第二步:修改文件和文件夹的权限(systemd默认elasticsearch用户启动)
3.2 修改bin目录下elasticsearch-env中ES_DISTRIBUTION_TYPE字段值
第一步:定位bin/elasticsearch-env文件,找到ES_DISTRIBUTION_TYPE关键字,可以看到,tar包中,该关键字的值为tar,将它修改为rpm
四、问题原理
4.1 elasticsearch使用systemd的启动机制
systemd启动的service文件是通过解压官方rpm包后,从里面取出来加以修改利用的。

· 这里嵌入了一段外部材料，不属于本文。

Lemma yaml_to_storage_does n :
  plain_doc n → ∀ path idem, plain path →
  does (yaml_to_storage convert path n idem) (yaml_writes path n idem).
Proof.
  induction n as [| |v|l IH|l IH] using node_nested_ind; intros Hd path idem Hp; inversion Hd; subst;
    cbn [yaml_to_storage yaml_writes]; try (intros s Hs; by apply returns_Ret).
  - by apply ignore_does, (value_store_law (ready := ready) (view := view)).
  - apply foldM_does. rewrite Forall_forall in *. intros e He.
    pose proof (IH e He) as IHe. specialize (H0 e He).
    destruct e as [| |v|l'|l']; cbn [IsScalar as_string mbind outcome_bind]; try by apply IHe.
    inversion H0; subst. by apply ignore_does, (set_store_law (ready := ready) (view := view)).
  - apply foldM_does. rewrite Forall_forall in *. intros [kn e] He.
    pose proof (IH _ He) as IHe. destruct (H0 _ He) as [(k & -> & Hk) He']. cbn [fst snd key_text] in *.
    destruct (IsScalar e) eqn:Hns.
    + destruct e as [| |v| |]; try discriminate Hns. inversion He'; subst.
      by apply ignore_does, (map_store_law (ready := ready) (view := view)).
    + assert (does (λ s, s ← (if idem && true then ignore (del_key (nested_path path (Scalar k)) s) else Ret s);
          yaml_to_storage convert (nested_path path (Scalar k)) e true s)
        ((if idem then [WDel (nested_path path (Scalar k))] else []) ++
         yaml_writes (nested_path path (Scalar k)) e true)) as H.
      { assert (plain (nested_path path (Scalar k))) as Hn by by apply nested_path_plain.
        apply (does_bind (λ s, if idem && true then ignore (del_key (nested_path path (Scalar k)) s) else Ret s)).
        - destruct idem; [|intros s Hs; by apply returns_Ret].
          by apply ignore_does, (del_key_law (ready := ready) (view := view)).
        - by apply IHe. }
      destruct e; try done; exact H.
Qed.
End loading.

Lemma yaml_writes_repeatable path n idem : Forall repeatable (yaml_writes path n idem).
Proof.
  revert path idem. induction n as [| |v|l IH|l IH] using node_nested_ind; intros path idem; cbn [yaml_writes];
    try by repeat constructor.
  - induction IH as [|e l He _ IHl]; [constructor|]. cbn [flat_map]. apply Forall_app. split; [|done].
    destruct e; try apply He. by repeat constructor.
  - induction IH as [|[k e] l He _ IHl]; [constructor|]. cbn [flat_map fst snd] in *. apply Forall_app. split; [|done].
    destruct e; try (apply Forall_app; split; [destruct idem; by repeat constructor|apply He]).
    by repeat constructor.
Qed.

Lemma nested_decided path n p :
  nested_in path n p → Exists (λ w, target w = p ∧ decisive w) (yaml_writes path n true).
Proof.
  assert (∀ {A} (f : A → list write) l e P, e ∈ l → Exists P (f e) → Exists P (flat_map f l)) as Hflat.
  { intros A f l e P He (w & Hw & HP)%Exists_exists. apply Exists_exists. exists w. split; [|done].
    apply list_elem_of_In, in_flat_map. exists e. by rewrite <-!list_elem_of_In. }
  induction 1 as [path l k n Hin Hn|path l k n p Hin Hn _ IH|path l n p Hin Hn _ IH]; cbn [yaml_writes].
  - eapply Hflat; [exact Hin|]. cbn [fst snd]. destruct n; try done; by (cbn [app]; left).
  - eapply Hflat; [exact Hin|]. cbn [fst snd]. destruct n; try done; by (cbn [app]; right).
  - eapply Hflat; [exact Hin|]. destruct n; try done.
Qed.

(** ** Documents of sections

    As in the files of the game: each key has a scalar, a list of scalars or
    a map of scalars. *)
Inductive section_value : node → value → Prop :=
  | sv_sequence v vs : section_value (Sequence (Scalar <$> v :: vs)) (VSet (list_to_set (v :: vs)))
  | sv_map f fs : section_value (Map ((λ p, (Scalar p.1, Scalar p.2)) <$> f :: fs)) (VMap (last_values (f :: fs))).

Definition entry_ok (e : node * node) : Prop := IsScalar e.2 = true ∨ ∃ v, section_value e.2 v.

Definition sections (l : list (node * node)) : list (node * node) := filter (λ e, IsScalar e.2 = false) l.

(** The writes of one entry. *)
Definition entry_writes (path : string) (e : node * node) : list write :=
  match snd e with
  | Scalar v => [WHset path (key_text (fst e)) v]
  | _ => WDel (nested_path path (fst e)) :: yaml_writes (nested_path path (fst e)) (snd e) true
  end.

Lemma map_writes path l : yaml_writes path (Map l) true = flat_map (entry_writes path) l.
Proof. cbn [yaml_writes]. induction l as [|[k e] l IH]; [done|]. cbn [flat_map]. rewrite IH. by destruct e. Qed.

Lemma nested_path_ne path k : nested_path path k ≠ path.
Proof. intros E. apply (f_equal String.length) in E. unfold nested_path in E. rewrite !length_append in E. cbn in E. lia. Qed.

Lemma section_writes q n v :
  section_value n v →
  Forall (λ w, target w = q) (yaml_writes q n true) ∧ acts (yaml_writes q n true) None = Some v.
Proof.
  intros [x vs|f fs].
  - assert (yaml_writes q (Sequence (Scalar <$> x :: vs)) true = WAdd q <$> x :: vs) as ->.
    { cbn [yaml_writes]. generalize (x :: vs). intros l. induction l as [|y l IH]; [done|]. cbn in *. by rewrite IH. }
    split; [by apply Forall_fmap, Forall_true|]. change (acts (WAdd q <$> vs) (Some (VSet {[x]})) = Some (VSet (list_to_set (x :: vs)))).
    rewrite acts_set.
    + do 2 f_equal. assert ((WAdd q <$> vs) ≫= added = vs) as -> by (induction vs as [|y l IH]; [done|]; cbn; by f_equal).
      cbn. set_solver.
    + by apply Forall_fmap, Forall_true.
    + rewrite Exists_fmap. by intros (? & _ & [])%Exists_exists.
  - assert (yaml_writes q (Map ((λ p, (Scalar p.1, Scalar p.2)) <$> f :: fs)) true =
      (λ p, WHset q p.1 p.2) <$> f :: fs) as ->.
    { cbn [yaml_writes]. generalize (f :: fs). intros l. induction l as [|y l IH]; [done|]. cbn in *. by rewrite IH. }
    split; [by apply Forall_fmap, Forall_true|].
    change (acts ((λ p, WHset q p.1 p.2) <$> fs) (Some (VMap {[f.1 := f.2]})) = Some (VMap (last_values (f :: fs)))).
    rewrite acts_map.
    + do 2 f_equal. assert (((λ p, WHset q p.1 p.2) <$> fs) ≫= hset_fields = fs) as ->
        by (induction fs as [|[a b] l IH]; [done|]; cbn; by f_equal).
      rewrite <-foldl_insert. done.
    + by apply Forall_fmap, Forall_true.
    + rewrite Exists_fmap. by intros (? & _ & [])%Exists_exists.
Qed.

(** Only its own section writes to the path of a section. *)
Lemma other_entry_writes path p e :
  entry_ok e → p ≠ path → (IsScalar e.2 = false → nested_path path e.1 ≠ p) →
  filter (λ w, target w = p) (entry_writes path e) = [].
Proof.
  intros [Hs|[v Hv]] Hp Hn.
  - destruct e as [k []]; try discriminate Hs. unfold entry_writes. cbn [fst snd].
    rewrite filter_cons_False; [done|]. cbn. congruence.
  - assert (IsScalar e.2 = false) as Hs by by destruct Hv. specialize (Hn Hs).
    destruct (section_writes (nested_path path e.1) e.2 v Hv) as [Ht _].
    assert (entry_writes path e = WDel (nested_path path e.1) :: yaml_writes (nested_path path e.1) e.2 true) as ->
      by (unfold entry_writes; by destruct e as [k []]).
    apply filter_none. constructor; [done|]. eapply Forall_impl; [exact Ht|]. intros w Hw ?. by subst.
Qed.

Lemma other_entries_writes path p l :
  Forall entry_ok l → p ≠ path → (∀ e, e ∈ sections l → nested_path path e.1 ≠ p) →
  filter (λ w, target w = p) (flat_map (entry_writes path) l) = [].
Proof.
  intros Hl Hp. induction Hl as [|e l He _ IH]; intros Hn; [done|]. cbn [flat_map].
  rewrite filter_app, IH, other_entry_writes, ?app_nil_r; try done.
  - intros Hs. apply Hn. unfold sections. rewrite list_elem_of_filter. split; [done|left].
  - intros e' He'. apply Hn. unfold sections in *. rewrite list_elem_of_filter in *. split; [|right]; tauto.
Qed.

Lemma section_lookup path l k n v ks :
  Forall entry_ok l → NoDup (nested_path path <$> (sections l).*1) → (k, n) ∈ l → section_value n v →
  run_writes (yaml_writes path (Map l) true) ks !! nested_path path k = Some v.
Proof.
  intros Hl Hd Hin Hv. assert (IsScalar n = false) as Hs by by destruct Hv.
  apply list_elem_of_split in Hin as (l1 & l2 & ->). apply Forall_app in Hl as [H1 H2].
  apply Forall_cons in H2 as [_ H2]. unfold sections in Hd. rewrite filter_app, filter_cons_True in Hd by done.
  rewrite !fmap_app, !fmap_cons in Hd. apply NoDup_app in Hd as (_ & Hd1 & Hd). apply NoDup_cons in Hd as [Hd2 _].
  rewrite map_writes, run_writes_lookup, flat_map_app, filter_app. cbn [flat_map]. rewrite filter_app.
  rewrite !other_entries_writes; [|done|apply nested_path_ne| |done|apply nested_path_ne|].
  - rewrite app_nil_r. cbn [app]. unfold entry_writes. cbn [fst snd].
    destruct (section_writes (nested_path path k) n v Hv) as [Ht Ha].
    rewrite filter_all.
    + destruct n; try done; exact Ha.
    + destruct n; try done; (apply Forall_cons; split; [done|exact Ht]).
  - intros e He E. apply Hd2. cbn [fst]. rewrite <-E. by do 2 apply list_elem_of_fmap_2.
  - intros e He E. apply (Hd1 (nested_path path k)); [|left]. rewrite <-E. by do 2 apply list_elem_of_fmap_2.
Qed.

官方的rpm包解压后,目录结构如下:
.
├── etc
│ ├── elasticsearch
│ │ ├── elasticsearch.yml
│ │ ├── jvm.options
│ │ ├── jvm.options.d
│ │ ├── log4j2.properties
│ │ ├── role_mapping.yml
│ │ ├── roles.yml
│ │ ├── users
│ │ └── users_roles
│ ├── init.d
│ │ └── elasticsearch
│ └── sysconfig
│ └── elasticsearch
├── usr
│ ├── lib
│ │ ├── sysctl.d
│ │ │ └── elasticsearch.conf
│ │ ├── systemd
│ │ │ └── system
│ │ └── tmpfiles.d
│ │ └── elasticsearch.conf
│ └── share
│ └── elasticsearch
│ ├── bin
│ ├── jdk
│ ├── lib
│ ├── LICENSE.txt
│ ├── modules
│ ├── NOTICE.txt
│ ├── plugins
│ └── README.asciidoc
└── var
├── lib
│ └── elasticsearch
└── log
└── elasticsearch
23 directories, 15 files
取出其中的elasticsearch.service文件内容
cat usr/lib/systemd/system/elasticsearch.service
内容如下:
[Unit]
Description=Elasticsearch
Documentation=https://www.elastic.co
Wants=network-online.target
After=network-online.target
[Service]
Type=notify
RuntimeDirectory=elasticsearch
PrivateTmp=true
Environment=ES_HOME=/usr/share/elasticsearch
Environment=ES_PATH_CONF=/etc/elasticsearch
Environment=PID_DIR=/var/run/elasticsearch
Environment=ES_SD_NOTIFY=true
EnvironmentFile=-/etc/sysconfig/elasticsearch
WorkingDirectory=/usr/share/elasticsearch
User=elasticsearch
Group=elasticsearch
ExecStart=/usr/share/elasticsearch/bin/systemd-entrypoint -p ${PID_DIR}/elasticsearch.pid --quiet
# StandardOutput is configured to redirect to journalctl since
# some error messages may be logged in standard output before
# elasticsearch logging system is initialized. Elasticsearch
# stores its logs in /var/log/elasticsearch and does not use
# journalctl by default. If you also want to enable journalctl
# logging, you can simply remove the "quiet" option from ExecStart.
StandardOutput=journal
StandardError=inherit
# Specifies the maximum file descriptor number that can be opened by this process
LimitNOFILE=65535
# Specifies the maximum number of processes
LimitNPROC=4096
# Specifies the maximum size of virtual memory
LimitAS=infinity
# Specifies the maximum file size
LimitFSIZE=infinity
# Disable timeout logic and wait until process is stopped
TimeoutStopSec=0
# SIGTERM signal is used to stop the Java process
KillSignal=SIGTERM
# Send the signal only to the JVM rather than its control group
KillMode=process
# Java process is never killed
SendSIGKILL=no
# When a JVM receives a SIGTERM signal it exits with code 143
SuccessExitStatus=143
[Install]
WantedBy=multi-user.target
# Built for packages-7.9.1 (packages)
注意其中这两行:
Type=notify
还有
Environment=ES_SD_NOTIFY=true
结合源码发现,这里elasticsearch使用的是一种通知机制,大致原理就是systemd的服务通过ExecStart启动服务后,会等待elasticsearch进程回调的一个通知,接收到该通知后,systemd会认为服务启动成果或者失败,没有等到通知就会等待直到触发超时机制,超时时间这里没有设置,所以如果elasticsearch进程没有通知systemd,就会一直卡住,永远等不到结果。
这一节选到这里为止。